- Your goal
Only the number is needed. Please count the lines below in which the word "None" occurs.

- Record set
-*-
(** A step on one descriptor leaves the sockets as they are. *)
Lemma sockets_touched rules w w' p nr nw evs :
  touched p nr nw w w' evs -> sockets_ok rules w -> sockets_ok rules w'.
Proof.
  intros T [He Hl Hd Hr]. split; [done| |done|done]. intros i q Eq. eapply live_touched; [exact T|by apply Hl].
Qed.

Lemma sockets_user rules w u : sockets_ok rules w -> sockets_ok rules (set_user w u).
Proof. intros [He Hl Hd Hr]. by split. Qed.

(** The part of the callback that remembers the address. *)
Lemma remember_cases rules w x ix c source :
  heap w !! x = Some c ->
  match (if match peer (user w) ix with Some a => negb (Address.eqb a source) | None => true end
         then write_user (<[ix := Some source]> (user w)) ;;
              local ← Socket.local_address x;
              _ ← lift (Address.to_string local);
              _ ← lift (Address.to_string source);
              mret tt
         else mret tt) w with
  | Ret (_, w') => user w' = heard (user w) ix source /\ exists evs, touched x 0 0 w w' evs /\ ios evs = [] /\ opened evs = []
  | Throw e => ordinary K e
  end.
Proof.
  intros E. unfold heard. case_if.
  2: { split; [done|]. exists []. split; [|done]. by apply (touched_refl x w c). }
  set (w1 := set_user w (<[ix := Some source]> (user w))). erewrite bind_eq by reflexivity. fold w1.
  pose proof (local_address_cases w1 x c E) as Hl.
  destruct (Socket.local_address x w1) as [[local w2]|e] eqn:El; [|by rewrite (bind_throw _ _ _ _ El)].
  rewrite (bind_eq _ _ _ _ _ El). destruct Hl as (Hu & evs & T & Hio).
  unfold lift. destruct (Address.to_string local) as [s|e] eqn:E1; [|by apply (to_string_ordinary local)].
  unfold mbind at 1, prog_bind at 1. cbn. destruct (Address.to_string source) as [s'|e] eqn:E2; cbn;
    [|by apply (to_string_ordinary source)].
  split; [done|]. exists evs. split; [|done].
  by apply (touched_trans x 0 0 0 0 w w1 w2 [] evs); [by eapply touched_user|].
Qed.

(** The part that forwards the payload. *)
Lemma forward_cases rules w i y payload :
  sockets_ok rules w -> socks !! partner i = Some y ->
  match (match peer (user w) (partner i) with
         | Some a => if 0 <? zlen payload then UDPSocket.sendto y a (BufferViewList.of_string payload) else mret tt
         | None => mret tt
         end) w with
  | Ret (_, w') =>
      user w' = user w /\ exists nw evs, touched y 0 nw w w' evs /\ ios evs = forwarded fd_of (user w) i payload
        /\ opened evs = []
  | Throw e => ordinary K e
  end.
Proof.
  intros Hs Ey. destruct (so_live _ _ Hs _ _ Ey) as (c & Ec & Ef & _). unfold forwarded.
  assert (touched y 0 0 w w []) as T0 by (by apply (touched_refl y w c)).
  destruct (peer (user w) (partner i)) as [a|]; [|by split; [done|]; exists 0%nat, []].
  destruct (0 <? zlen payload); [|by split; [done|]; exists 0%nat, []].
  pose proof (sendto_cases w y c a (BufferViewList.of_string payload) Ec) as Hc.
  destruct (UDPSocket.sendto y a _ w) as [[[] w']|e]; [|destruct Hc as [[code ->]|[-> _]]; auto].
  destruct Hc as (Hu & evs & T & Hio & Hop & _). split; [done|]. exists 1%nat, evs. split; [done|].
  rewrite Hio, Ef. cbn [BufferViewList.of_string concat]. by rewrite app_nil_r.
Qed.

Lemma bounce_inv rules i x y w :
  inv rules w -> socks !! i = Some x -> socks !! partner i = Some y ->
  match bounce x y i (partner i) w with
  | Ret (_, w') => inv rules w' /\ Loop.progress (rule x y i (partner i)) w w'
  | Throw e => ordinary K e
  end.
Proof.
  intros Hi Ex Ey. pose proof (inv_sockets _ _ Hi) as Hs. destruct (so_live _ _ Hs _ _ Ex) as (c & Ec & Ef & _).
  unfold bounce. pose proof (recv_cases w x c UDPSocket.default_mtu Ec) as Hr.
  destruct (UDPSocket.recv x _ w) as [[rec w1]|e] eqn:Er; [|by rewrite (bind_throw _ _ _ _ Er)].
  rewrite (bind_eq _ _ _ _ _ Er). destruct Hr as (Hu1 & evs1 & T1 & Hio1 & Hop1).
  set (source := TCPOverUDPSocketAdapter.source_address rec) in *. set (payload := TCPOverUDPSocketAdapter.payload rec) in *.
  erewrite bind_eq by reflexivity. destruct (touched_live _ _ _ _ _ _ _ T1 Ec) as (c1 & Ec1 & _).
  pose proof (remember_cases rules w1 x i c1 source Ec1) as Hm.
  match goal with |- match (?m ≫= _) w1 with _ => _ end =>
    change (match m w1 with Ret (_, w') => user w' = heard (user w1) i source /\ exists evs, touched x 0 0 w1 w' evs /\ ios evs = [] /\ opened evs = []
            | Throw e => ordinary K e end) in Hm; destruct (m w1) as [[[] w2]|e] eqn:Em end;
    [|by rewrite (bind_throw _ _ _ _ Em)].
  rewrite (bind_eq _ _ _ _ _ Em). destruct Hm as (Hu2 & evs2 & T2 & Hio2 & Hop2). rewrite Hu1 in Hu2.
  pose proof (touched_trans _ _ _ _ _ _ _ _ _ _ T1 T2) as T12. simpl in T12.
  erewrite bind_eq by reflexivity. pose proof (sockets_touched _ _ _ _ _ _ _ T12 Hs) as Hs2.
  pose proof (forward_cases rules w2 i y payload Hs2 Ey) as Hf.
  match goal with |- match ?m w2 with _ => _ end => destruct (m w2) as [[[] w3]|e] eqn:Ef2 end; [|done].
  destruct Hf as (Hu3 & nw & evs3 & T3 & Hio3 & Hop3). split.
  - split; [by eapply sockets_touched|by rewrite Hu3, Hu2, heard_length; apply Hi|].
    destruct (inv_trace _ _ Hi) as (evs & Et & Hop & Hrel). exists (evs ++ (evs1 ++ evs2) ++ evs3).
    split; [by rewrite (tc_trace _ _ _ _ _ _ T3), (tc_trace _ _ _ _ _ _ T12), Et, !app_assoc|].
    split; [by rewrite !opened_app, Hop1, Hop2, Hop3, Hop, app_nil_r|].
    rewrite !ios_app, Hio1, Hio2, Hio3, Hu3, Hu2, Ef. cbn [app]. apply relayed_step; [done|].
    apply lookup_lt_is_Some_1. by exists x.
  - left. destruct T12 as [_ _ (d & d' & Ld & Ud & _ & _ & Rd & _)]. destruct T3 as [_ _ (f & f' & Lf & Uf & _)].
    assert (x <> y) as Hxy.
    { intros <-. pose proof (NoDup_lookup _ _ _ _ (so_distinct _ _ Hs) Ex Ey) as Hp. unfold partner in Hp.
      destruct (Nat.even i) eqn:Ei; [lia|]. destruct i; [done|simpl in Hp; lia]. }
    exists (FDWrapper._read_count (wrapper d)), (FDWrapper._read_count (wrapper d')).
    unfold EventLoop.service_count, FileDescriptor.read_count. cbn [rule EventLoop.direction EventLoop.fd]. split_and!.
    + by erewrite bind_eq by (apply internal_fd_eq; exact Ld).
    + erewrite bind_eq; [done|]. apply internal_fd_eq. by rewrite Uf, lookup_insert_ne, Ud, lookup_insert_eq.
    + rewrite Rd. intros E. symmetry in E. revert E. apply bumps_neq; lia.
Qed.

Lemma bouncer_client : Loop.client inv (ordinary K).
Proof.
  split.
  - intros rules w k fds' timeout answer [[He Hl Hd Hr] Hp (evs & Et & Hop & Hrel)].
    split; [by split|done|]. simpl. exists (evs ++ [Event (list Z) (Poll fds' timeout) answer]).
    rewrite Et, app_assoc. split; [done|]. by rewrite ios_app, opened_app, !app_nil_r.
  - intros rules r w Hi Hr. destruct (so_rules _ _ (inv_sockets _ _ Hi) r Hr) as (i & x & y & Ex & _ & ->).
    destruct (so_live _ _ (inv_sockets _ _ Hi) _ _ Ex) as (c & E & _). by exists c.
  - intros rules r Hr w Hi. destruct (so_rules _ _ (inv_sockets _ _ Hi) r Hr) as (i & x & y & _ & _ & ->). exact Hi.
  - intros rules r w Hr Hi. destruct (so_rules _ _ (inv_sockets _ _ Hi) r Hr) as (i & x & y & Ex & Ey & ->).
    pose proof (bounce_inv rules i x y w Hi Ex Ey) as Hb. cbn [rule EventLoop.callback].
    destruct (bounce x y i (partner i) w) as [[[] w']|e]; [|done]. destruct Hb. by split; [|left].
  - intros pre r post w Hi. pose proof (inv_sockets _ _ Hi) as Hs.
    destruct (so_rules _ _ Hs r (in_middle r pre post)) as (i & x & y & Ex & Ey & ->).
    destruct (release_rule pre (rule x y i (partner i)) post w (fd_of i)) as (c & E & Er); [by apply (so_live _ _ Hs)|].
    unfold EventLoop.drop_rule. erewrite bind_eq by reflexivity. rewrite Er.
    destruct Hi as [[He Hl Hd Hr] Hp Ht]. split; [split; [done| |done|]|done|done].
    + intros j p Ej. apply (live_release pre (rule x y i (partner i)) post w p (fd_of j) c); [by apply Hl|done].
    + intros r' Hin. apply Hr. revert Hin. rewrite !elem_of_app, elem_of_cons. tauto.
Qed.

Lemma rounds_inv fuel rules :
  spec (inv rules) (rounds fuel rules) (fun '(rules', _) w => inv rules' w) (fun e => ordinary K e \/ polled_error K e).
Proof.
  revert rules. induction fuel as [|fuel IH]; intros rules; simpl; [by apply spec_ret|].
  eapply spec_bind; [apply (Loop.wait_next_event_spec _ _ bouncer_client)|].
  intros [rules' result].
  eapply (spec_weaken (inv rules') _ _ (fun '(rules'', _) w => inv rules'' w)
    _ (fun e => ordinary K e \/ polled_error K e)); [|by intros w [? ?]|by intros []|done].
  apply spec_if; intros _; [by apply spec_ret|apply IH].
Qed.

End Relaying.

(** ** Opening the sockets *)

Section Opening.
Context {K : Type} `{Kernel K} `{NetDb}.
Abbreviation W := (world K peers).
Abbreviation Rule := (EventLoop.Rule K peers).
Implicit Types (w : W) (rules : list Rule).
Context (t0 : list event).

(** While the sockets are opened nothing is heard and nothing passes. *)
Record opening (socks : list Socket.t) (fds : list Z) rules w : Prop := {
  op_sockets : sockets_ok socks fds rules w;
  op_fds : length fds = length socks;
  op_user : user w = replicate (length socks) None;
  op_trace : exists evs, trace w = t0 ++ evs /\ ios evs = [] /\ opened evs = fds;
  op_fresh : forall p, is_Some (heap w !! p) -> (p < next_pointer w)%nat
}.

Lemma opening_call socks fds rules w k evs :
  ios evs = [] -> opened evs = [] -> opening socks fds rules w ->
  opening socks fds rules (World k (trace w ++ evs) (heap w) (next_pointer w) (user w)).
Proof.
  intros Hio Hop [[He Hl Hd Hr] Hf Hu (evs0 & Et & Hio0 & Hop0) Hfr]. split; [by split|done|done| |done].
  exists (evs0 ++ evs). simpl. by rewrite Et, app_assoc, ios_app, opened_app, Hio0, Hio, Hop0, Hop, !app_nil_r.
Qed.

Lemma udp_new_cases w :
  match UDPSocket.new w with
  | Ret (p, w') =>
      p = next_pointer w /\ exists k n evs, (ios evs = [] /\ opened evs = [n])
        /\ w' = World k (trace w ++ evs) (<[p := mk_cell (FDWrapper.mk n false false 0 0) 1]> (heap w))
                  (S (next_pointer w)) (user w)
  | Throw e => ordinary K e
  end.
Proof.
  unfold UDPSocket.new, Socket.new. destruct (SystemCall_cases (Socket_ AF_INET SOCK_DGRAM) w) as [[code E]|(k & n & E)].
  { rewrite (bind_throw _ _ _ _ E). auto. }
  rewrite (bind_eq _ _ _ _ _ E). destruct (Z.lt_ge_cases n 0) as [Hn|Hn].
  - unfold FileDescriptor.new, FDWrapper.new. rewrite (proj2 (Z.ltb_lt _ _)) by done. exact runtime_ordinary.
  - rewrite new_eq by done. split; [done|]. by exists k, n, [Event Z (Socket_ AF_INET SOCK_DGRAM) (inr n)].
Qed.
-*-
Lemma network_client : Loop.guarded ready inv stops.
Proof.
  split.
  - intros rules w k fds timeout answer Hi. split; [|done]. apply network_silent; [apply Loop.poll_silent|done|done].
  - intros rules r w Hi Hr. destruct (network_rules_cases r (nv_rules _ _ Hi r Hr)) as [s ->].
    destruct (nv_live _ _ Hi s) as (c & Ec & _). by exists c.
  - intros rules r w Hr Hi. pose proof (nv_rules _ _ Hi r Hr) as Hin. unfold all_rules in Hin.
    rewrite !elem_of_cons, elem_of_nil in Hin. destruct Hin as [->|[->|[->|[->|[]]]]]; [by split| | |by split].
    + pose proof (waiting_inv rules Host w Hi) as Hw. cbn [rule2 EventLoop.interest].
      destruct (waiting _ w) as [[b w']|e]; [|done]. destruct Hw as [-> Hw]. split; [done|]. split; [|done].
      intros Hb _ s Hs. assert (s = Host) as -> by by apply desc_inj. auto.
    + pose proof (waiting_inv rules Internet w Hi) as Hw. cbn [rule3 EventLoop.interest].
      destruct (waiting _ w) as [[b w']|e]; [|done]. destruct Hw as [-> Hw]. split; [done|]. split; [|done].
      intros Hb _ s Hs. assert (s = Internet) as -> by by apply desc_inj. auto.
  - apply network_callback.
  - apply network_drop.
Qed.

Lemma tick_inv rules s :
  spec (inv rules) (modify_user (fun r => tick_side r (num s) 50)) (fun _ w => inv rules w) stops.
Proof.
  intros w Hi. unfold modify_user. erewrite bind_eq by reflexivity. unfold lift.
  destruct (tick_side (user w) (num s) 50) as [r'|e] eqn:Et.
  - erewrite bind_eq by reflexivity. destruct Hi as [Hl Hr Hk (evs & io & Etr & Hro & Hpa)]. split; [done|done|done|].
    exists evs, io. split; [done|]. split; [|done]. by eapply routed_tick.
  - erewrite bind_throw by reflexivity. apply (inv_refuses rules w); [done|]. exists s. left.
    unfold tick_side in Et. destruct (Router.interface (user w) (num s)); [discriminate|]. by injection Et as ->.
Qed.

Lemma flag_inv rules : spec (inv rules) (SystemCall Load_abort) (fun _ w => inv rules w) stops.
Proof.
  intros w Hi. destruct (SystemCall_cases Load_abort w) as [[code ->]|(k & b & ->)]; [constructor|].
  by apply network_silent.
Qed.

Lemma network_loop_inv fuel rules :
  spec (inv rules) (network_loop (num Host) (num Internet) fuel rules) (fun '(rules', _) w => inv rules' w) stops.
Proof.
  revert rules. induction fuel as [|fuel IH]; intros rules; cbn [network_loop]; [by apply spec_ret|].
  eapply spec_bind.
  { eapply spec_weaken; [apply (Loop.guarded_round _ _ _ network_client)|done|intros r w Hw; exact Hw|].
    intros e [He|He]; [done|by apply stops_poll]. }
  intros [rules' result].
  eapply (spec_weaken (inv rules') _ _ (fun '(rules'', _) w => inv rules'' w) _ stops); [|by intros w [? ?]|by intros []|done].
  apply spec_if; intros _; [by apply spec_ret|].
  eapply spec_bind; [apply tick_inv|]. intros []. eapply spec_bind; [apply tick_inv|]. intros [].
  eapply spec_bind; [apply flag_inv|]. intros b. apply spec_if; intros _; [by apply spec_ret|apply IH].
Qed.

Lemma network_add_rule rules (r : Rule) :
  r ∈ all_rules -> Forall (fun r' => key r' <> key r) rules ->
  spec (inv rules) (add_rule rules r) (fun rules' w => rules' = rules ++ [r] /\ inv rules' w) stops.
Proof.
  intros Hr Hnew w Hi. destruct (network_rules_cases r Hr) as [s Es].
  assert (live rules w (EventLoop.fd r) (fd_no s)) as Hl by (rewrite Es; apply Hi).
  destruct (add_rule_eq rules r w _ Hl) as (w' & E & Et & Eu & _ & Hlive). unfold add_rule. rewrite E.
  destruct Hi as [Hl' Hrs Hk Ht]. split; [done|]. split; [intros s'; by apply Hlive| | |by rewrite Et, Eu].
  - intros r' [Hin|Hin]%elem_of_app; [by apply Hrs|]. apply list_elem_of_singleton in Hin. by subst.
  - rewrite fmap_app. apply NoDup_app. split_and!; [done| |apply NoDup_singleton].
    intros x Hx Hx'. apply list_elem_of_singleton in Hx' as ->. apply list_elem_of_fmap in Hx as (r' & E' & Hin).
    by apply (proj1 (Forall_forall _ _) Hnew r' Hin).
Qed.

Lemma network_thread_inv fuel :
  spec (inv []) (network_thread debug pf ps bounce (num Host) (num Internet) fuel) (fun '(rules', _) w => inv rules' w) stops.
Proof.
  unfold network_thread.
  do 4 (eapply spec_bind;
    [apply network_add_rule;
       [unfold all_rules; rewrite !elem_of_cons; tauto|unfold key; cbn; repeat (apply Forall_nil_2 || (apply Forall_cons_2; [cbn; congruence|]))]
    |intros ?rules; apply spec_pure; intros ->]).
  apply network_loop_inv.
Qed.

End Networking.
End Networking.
-*-
- Solved problem
3